The following is an excerpt from Jann Arden’s book Feeding My Mother: Comfort and Laughter in the Kitchen as My Mom Lives with Memory Loss (Nov. 2017).

December 20, 2014
This year my mom didn’t bring her Christmas tree up from the basement.

For the past decade, when the season was over, she has simply been draping the fully decorated tree with a giant bed sheet and having it carefully carried downstairs and stored in the corner. It suddenly seemed crazy to her to take all the decorations off every year, only to put them on again twelve short months later. “All Dad has to do,” she said, “is plug the damn thing in.”

When I asked her why she wasn’t bringing it up this year, she just said that she didn’t feel like it.

I guess Christmas the way it used to be – the way I remember it – is finally over. I have been having the dinner at my place for the past five or six years, but Mom had always taken the time to at least decorate her house.

She has a little village with street lamps and a church and a preacher and a snowman that all light up. When I was young, I loved looking at it for hours.

She’d put it up on the mantel over the fireplace, just out of reach of our reckless fingers. It’s sitting in its cardboard box now, and I doubt it will ever see the light of day again.

The last year that Mom and Dad hosted Christmas dinner at their place was a few months after my dad had had a fairly major stroke. (He’s had several small ones since.) He had got up at three in the morning and put the turkey in the oven, having stuffed it with a loaf of bread still in its plastic bag. He had sprinkled some kind of spice on it, which we never did identify, and cranked the whole thing up to 475 degrees. My mom smelled something in the night and jumped out of bed to find the turkey burning.

Dad had looked at her with such defeat and shame. On some level, he understood that he’d screwed up and done something that didn’t produce the results he had hoped for – which was making us all a Christmas dinner, just like he had for the past forty years.

Later that day, we made a game out of guessing what Dad had liberally spread all over that poor turkey and had a good laugh. Dad said, “Pepper … lots and lots of pepper, I think …” and then he laughed, too.

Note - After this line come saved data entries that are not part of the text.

(** [base] was imported by other sessions. *)
Definition balanced (base : list Z) c : Prop :=
  forall h, occ h (hi_imported (cam_importer c)) = (occ h base + occ h (cached_handles (mCirculatingBuffers (cam_session c))))%nat.

Lemma freeBuffers_spec (hs : list Z) c c' u :
  freeBuffers hs c = Some (u, c') ->
  cam_session c' = cam_session c /\ cam_queue c' = cam_queue c /\ cam_device c' = cam_device c /\
  hi_fences (cam_importer c') = hi_fences (cam_importer c) /\
  (forall h, occ h (hi_imported (cam_importer c')) = (occ h (hi_imported (cam_importer c)) - occ h hs)%nat).
Proof.
  revert c. induction hs as [| a hs IH]; intros c Hr; unfold freeBuffers in *; simpl in Hr.
  - cam_unit Hr. split_and!; try done. intros h. rewrite occ_nil. lia.
  - cam_bind Hr u1 c1 E. cam_unit E. destruct (IH _ Hr) as (H1' & H2' & H3' & H4' & H5'). simpl in *.
    split_and!; try done; [by rewrite H4', hi_free_fences |].
    intros h. rewrite H5', hi_free_imported, occ_remove_one, occ_cons. lia.
Qed.

Lemma freeBuffers_total (hs : list Z) c : is_Some (freeBuffers hs c).
Proof.
  revert c. induction hs as [| a hs IH]; intros c; unfold freeBuffers in *; simpl; [by eexists |]. apply IH.
Qed.
Lemma constructCaptureResult_known hl (s : CameraDeviceSession) :
  streams_known hl s ->
  ((forall k, k ∈ returned_keys hl -> is_Some (mInflightBuffers s !! k)) ->
   exists res s', constructCaptureResult hl s = Some (Some res, s') /\
     mInflightBuffers s' = foldr delete (mInflightBuffers s) (returned_keys hl) /\ mStreamMap s' = mStreamMap s /\
     frameNumber res = i32 (hl_frame_number hl) /\ fmqResultSize res = 0 /\
     map streamId (outputBuffers res) = map cb_stream (hl_output_buffers hl) /\
     map releaseFence (outputBuffers res) = map (fun b => fence_handle (cb_release_fence b)) (hl_output_buffers hl)) /\
  ((exists k, k ∈ returned_keys hl /\ mInflightBuffers s !! k = None) -> constructCaptureResult hl s = Some (None, s)).
Proof.
  intros Hs. unfold constructCaptureResult. rewrite (result_keys_known hl s Hs). cbn [mbind option_bind]. split.
  - intros Hin. assert (forallb (fun k => bool_decide (is_Some (mInflightBuffers s !! k))) (returned_keys hl) = true) as ->.
    { apply forallb_forall. intros k Hk. apply bool_decide_eq_true. apply Hin. by apply list_elem_of_In. }
    destruct (result_bytes_records hl s) as [A1 A2]. destruct (result_bytes hl s) as [bytes s1]. simpl in A1, A2.
    assert (forall id, stream_mId s1 id = stream_mId s id) as Eid by (intros id; unfold stream_mId; by rewrite A2).
    assert (exists x, input_stream_buffer s1 (hl_input_buffer hl) = Some x) as [x Ex].
    { unfold input_stream_buffer. destruct (hl_input_buffer hl) as [b |] eqn:Eb; [| by eexists]. rewrite Eid, Hs; [by eexists |].
      unfold all_hal_buffers. rewrite Eb. by constructor. }
    rewrite Ex. cbn [mbind option_bind].
    destruct (output_buffers_known (hl_output_buffers hl) s1) as (l & s2 & E2 & E3 & E4).
    { intros b Hb. rewrite Eid. apply Hs. unfold all_hal_buffers. apply elem_of_app. by right. }
    destruct (output_buffers_cache _ _ _ _ E2) as (_ & K2 & _ & _ & K5). rewrite E2. cbn [mbind option_bind].
    eexists _, _. split; [reflexivity |]. simpl. rewrite K2, K5, A1, A2. done.
  - intros (k & Hk & Hn). assert (forallb (fun k => bool_decide (is_Some (mInflightBuffers s !! k))) (returned_keys hl) = false) as ->; [| done].
    apply not_true_iff_false. intros Hf. rewrite forallb_forall in Hf. specialize (Hf k). rewrite Hn in Hf.
    rewrite bool_decide_eq_true in Hf. by destruct Hf as [? ?]; [apply list_elem_of_In |].
Qed.

End results.

(** All buffers of a request are of configured streams. *)
Definition streams_configured (r : CaptureRequest) (s : CameraDeviceSession) : Prop :=
  forall b, b ∈ request_buffers r -> stream_mId s (streamId b) = Some (streamId b).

This whole entire thing is about love and understanding and failing and getting up and trying over and over and over again to be the best version of ourselves we can be.

December 24, 2014
Another year went slipping past us like a raindrop down a window. I remember on this exact day last year I was sitting right where I am now, reflecting on the previous 365 days of life’s adventures.

Life ain’t for the faint of heart. You have to wake up each and every day and realize that you can and will begin again. It doesn’t matter if you’ve screwed up or lost your way or made giant mistakes or failed or fallen, you can always keep going forward.

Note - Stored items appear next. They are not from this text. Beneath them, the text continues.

(* ===== verification/CameraDevice.v ===== *)
(** * The camera device (src/camera/aidl/device/CameraDevice.cpp)

    A [CameraDevice] stands for one camera of the vendor's module: it answers
    questions about the camera from the module and opens sessions, at most one
    at a time.  The module's answers at the time of a call are the record
    [CameraModule]; sessions live in [CameraHal], with a flag that says whether
    somebody still holds the session, since the device keeps only a weak
    pointer. *)

From Stdlib Require Import Ascii String.
From S2P Require Import Prelude Text CameraTypes CameraBatcher CameraDelivery CameraBatchSystem CameraSession CameraBookkeeping CameraRequests.

(** ** [strtol] and [atoi] *)

(** The value of a character as a digit of some base. *)
Definition digit_of (c : ascii) : option Z :=
  let n := Z.of_nat (nat_of_ascii c) in
  if (48 <=? n) && (n <=? 57) then Some (n - 48)
  else if (97 <=? n) && (n <=? 122) then Some (n - 87)
  else if (65 <=? n) && (n <=? 90) then Some (n - 55)
  else None.

Definition digit_in (base : Z) (c : ascii) : option Z :=
  match digit_of c with
  | Some d => if d <? base then Some d else None
  | None => None
  end.

Fixpoint scan_digits (base : Z) (s : list ascii) (acc : Z) : Z * list ascii :=
  match s with
  | [] => (acc, [])
  | c :: t => match digit_in base c with Some d => scan_digits base t (acc * base + d) | None => (acc, s) end
  end.

(** Base 0 takes the base from the prefix. *)
Definition strtol_base (base : Z) (s : list ascii) : Z * list ascii :=
  if base =? 0 then
    match s with
    | "0"%char :: x :: h :: _ =>
        if (Ascii.eqb x "x" || Ascii.eqb x "X") && bool_decide (is_Some (digit_in 16 h)) then (16, drop 2 s) else (8, s)
    | "0"%char :: _ => (8, s)
    | _ => (10, s)
    end
  else (base, s).

Definition LONG_MAX : Z := 2 ^ 63 - 1.
Definition LONG_MIN : Z := - 2 ^ 63.

(** The value, whether it was out of range, and the text at [end]; without a
    digit nothing is consumed. *)
Definition strtol (base : Z) (s : list ascii) : Z * bool * list ascii :=
  let '(neg, t) := take_sign (skip_space s) in
  let '(b, t) := strtol_base base t in
  match t with
  | c :: _ =>
      if bool_decide (is_Some (digit_in b c)) then
        let '(n, rest) := scan_digits b t 0 in
        let z := if (neg : bool) then - n else n in
        if z <? LONG_MIN then (LONG_MIN, true, rest) else if LONG_MAX <? z then (LONG_MAX, true, rest) else (z, false, rest)
      else (0, false, s)
  | [] => (0, false, s)
  end.

Definition atoi (s : string) : Z := i32 (strtol 10 (String.list_ascii_of_string s)).1.1.

(** [c_str()]: what a function on C strings sees of a string. *)
Fixpoint c_chars (s : list ascii) : list ascii :=
  match s with
  | [] => []
  | c :: t => if Ascii.eqb c zero then [] else c :: c_chars t
  end.

(** ** The module *)

Definition CAMERA_MODULE_API_VERSION_2_4 : Z := 0x204.
Definition CAMERA_MODULE_API_VERSION_2_5 : Z := 0x205.

Definition ENODEV : Z := 19.
Definition EBUSY : Z := 16.
Definition EINVAL : Z := 22.
Definition ENOSYS : Z := 38.
Definition EUSERS : Z := 87.

Record camera_info (M : Type) := mkCameraInfo {
  ci_device_version : Z;
  ci_resource_cost : Z;
  ci_conflicting_devices : list string;
  ci_static_camera_characteristics : option M;
  ci_device_info : DeviceInfo   (* what a session reads of the characteristics *)
}.
Arguments mkCameraInfo {M} _ _ _ _ _.
Arguments ci_device_version {M} _.
Arguments ci_resource_cost {M} _.
Arguments ci_conflicting_devices {M} _.
Arguments ci_static_camera_characteristics {M} _.
Arguments ci_device_info {M} _.

Record camera_stream := mkCameraStream {
  cst_stream_type : StreamType;
  cst_width : Z;
  cst_height : Z;
  cst_format : Z;
  cst_data_space : Z;
  cst_usage : Z;
  cst_physical_camera_id : string;
  cst_rotation : Z
}.

(** The answers of the module; a device that was opened comes with the version
    it reports. *)
Record CameraModule (M : Type) := mkCameraModule {
  cm_getModuleApiVersion : Z;
  cm_getDeviceVersion : Z -> Z;
  cm_getCameraInfo : Z -> Z * camera_info M;
  cm_getPhysicalCameraInfo : Z -> Z * option M;
  cm_isStreamCombinationSupported : Z -> Z -> list camera_stream -> Z;
  cm_isSetTorchModeSupported : bool;
  cm_setTorchMode : string -> bool -> Z;
  cm_open : string -> Z * (Z * Camera3Device M)
}.
Arguments mkCameraModule {M} _ _ _ _ _ _ _ _.
Arguments cm_getModuleApiVersion {M} _.
Arguments cm_getDeviceVersion {M} _ _.
Arguments cm_getCameraInfo {M} _ _.
Arguments cm_getPhysicalCameraInfo {M} _ _.
Arguments cm_isStreamCombinationSupported {M} _ _ _ _.
Arguments cm_isSetTorchModeSupported {M} _.
Arguments cm_setTorchMode {M} _ _ _.
Arguments cm_open {M} _ _.

(** ** The device *)

Record CameraDevice := mkCameraDevice {
  mCameraId : string;
  mCameraIdInt : Z;
  cd_mDeviceVersion : Z;
  cd_mInitFail : bool;
  cd_mDisconnected : bool;
  mSession : option nat;
  mCameraDeviceNames : list (string * string)
}.
#[export] Instance CameraDevice_eta : Record_eta CameraDevice :=
  fun d => mkCameraDevice (mCameraId d) (mCameraIdInt d) (cd_mDeviceVersion d) (cd_mInitFail d) (cd_mDisconnected d) (mSession d) (mCameraDeviceNames d).

Definition kDeviceVersion : string := "1.1".

(** Convert the statuses of the module. *)
Definition getAidlStatus (status : Z) : CameraStatus :=
  if status =? 0 then CAM_OK
  else if status =? - ENOSYS then CAM_OPERATION_NOT_SUPPORTED
  else if status =? - EBUSY then CAM_IN_USE
  else if status =? - EUSERS then CAM_MAX_CAMERAS_IN_USE
  else if status =? - ENODEV then CAM_INTERNAL_ERROR
  else if status =? - EINVAL then CAM_ILLEGAL_ARGUMENT
  else CAM_INTERNAL_ERROR.

Definition device_initStatus (d : CameraDevice) : CameraStatus :=
  if cd_mInitFail d then CAM_INTERNAL_ERROR else if cd_mDisconnected d then CAM_DISCONNECTED else CAM_OK.

Definition openInjectionSession : CameraStatus := CAM_OPERATION_NOT_SUPPORTED.
Definition turnOnTorchWithStrengthLevel : CameraStatus := CAM_OPERATION_NOT_SUPPORTED.
Definition getTorchStrengthLevel : CameraStatus := CAM_OPERATION_NOT_SUPPORTED.

Record CameraResourceCost := mkCameraResourceCost { resourceCost : Z; conflictingDevices : list string }.

Section device.
Context {M I R Q : Type} `{CameraMetadataLib M} `{MetadataEntries M} `{HandleImporter I} `{RequestQueue R} `{MessageQueue Q}.

Definition CameraDevice_new (m : CameraModule M) (cameraId : string) (names : list (string * string)) : CameraDevice :=
  let id := atoi cameraId in
  let version := cm_getDeviceVersion m id in
  mkCameraDevice cameraId id version ((id <? 0) || (version <? CAMERA_DEVICE_API_VERSION_3_2)) false None names.

(** *** Questions

    An out parameter is an option: [None] is a null pointer, otherwise it holds
    the old and the new contents. *)

Definition getCameraCharacteristics (m : CameraModule M) (d : CameraDevice) (ret : option (list Z)) : CameraStatus * option (list Z) :=
  match ret with
  | None => (CAM_ILLEGAL_ARGUMENT, None)
  | Some old =>
      if decide (device_initStatus d = CAM_OK) then
        let '(rc, info) := cm_getCameraInfo m (mCameraIdInt d) in
        if rc =? DEV_OK then (CAM_OK, Some (convertToAidl_metadata (ci_static_camera_characteristics info) old))
        else (CAM_INTERNAL_ERROR, Some old)
      else (device_initStatus d, Some old)
  end.

(** The check of a physical camera id: [None] when it is refused. *)
Definition parse_physical_id (physicalCameraId : string) : option Z :=
  let '(id, erange, rest) := strtol 0 (c_chars (String.list_ascii_of_string physicalCameraId)) in
  if (2 ^ 31 - 1 <? id) || (erange && (id =? LONG_MAX)) || (id <? - 2 ^ 31) || (erange && (id =? LONG_MIN)) || negb (bool_decide (rest = []))
  then None else Some id.

Definition getPhysicalCameraCharacteristics (m : CameraModule M) (d : CameraDevice) (physicalCameraId : string) (ret : option (list Z)) :
    CameraStatus * option (list Z) :=
  match ret with
  | None => (CAM_ILLEGAL_ARGUMENT, None)
  | Some old =>
      if decide (device_initStatus d = CAM_OK) then
        if cm_getModuleApiVersion m <? CAMERA_MODULE_API_VERSION_2_5 then (CAM_INTERNAL_ERROR, Some old)
        else
          match parse_physical_id physicalCameraId with
          | None => (CAM_ILLEGAL_ARGUMENT, Some old)
          | Some id =>
              let '(rc, info) := cm_getPhysicalCameraInfo m id in
              if rc =? DEV_OK then (CAM_OK, Some (convertToAidl_metadata info old))
              else if rc =? - EINVAL then (CAM_ILLEGAL_ARGUMENT, Some old)
              else (CAM_INTERNAL_ERROR, Some old)
          end
      else (device_initStatus d, Some old)
  end.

You’re not supposed to get it right out of the gate. My favourite people in the world, my dearest friends, all rattle when you give them a shake. They have little pieces that have broken off inside of them that are a constant reminder to them, and me, of how far they’ve come and how much they’ve learned and what they have survived.

The human spirit is unstoppable. You are an intricate part of everything that has ever existed or ever will exist, and that is fucking fantastic. No matter what else is going on.

December 26, 2014
Small changes gather speed and weight, then join together and get big without you really noticing it happening. And then you’re faced with something like making the entire Christmas dinner at your house.

I mean, I’d been asked to bring a salad or a casserole, but never the whole turkey dinner – stuffing, gravy and all. But when Mom and Dad couldn’t manage a big family dinner anymore – it was too confusing and far too complicated for two people who were both well into their respective battles with memory loss – I had to step up.

I remember the last Christmas dinner my parents attempted to put together. Dad was still able to drive back then, and they had picked up groceries, which they both loved to do. They bought all the things that one would need for a holiday feast. And there were still plenty of carrots and potatoes and onions from the garden – thank God, because that year we needed them.

Everything seemed to be in pretty good shape except that my parents had bought a five-pound turkey for fourteen people. I didn’t even know turkeys could be that small. It was Christmas Day, and there wasn’t anywhere we could buy another bird. Dad looked as though he was going to sob, and I did my best to tell him that everything was going to be fine.

I called my brother and told him to bring a ham and I peeled another pot of potatoes. I figured everybody could have a small piece of turkey, a slice of ham and two pounds of potatoes and carrots.

We didn’t have any stuffing, but we did manage to have a whole lotta laughs. I think that was the same year Mom made her famous cheesecake, and we had to eat it out of bowls because it NEVER set. We laughed our heads off eating liquid cheesecake.

January 7, 2015
I had a breakthrough of sorts a few days ago, right after I had a mini breakdown.

I’d asked my mom if she thought she would ever forget me, and she said, “Well, my brain might, but my heart won’t.” Those eight words took my breath away. I felt a weight lift off my shoulders that I’d been carrying for the past few years.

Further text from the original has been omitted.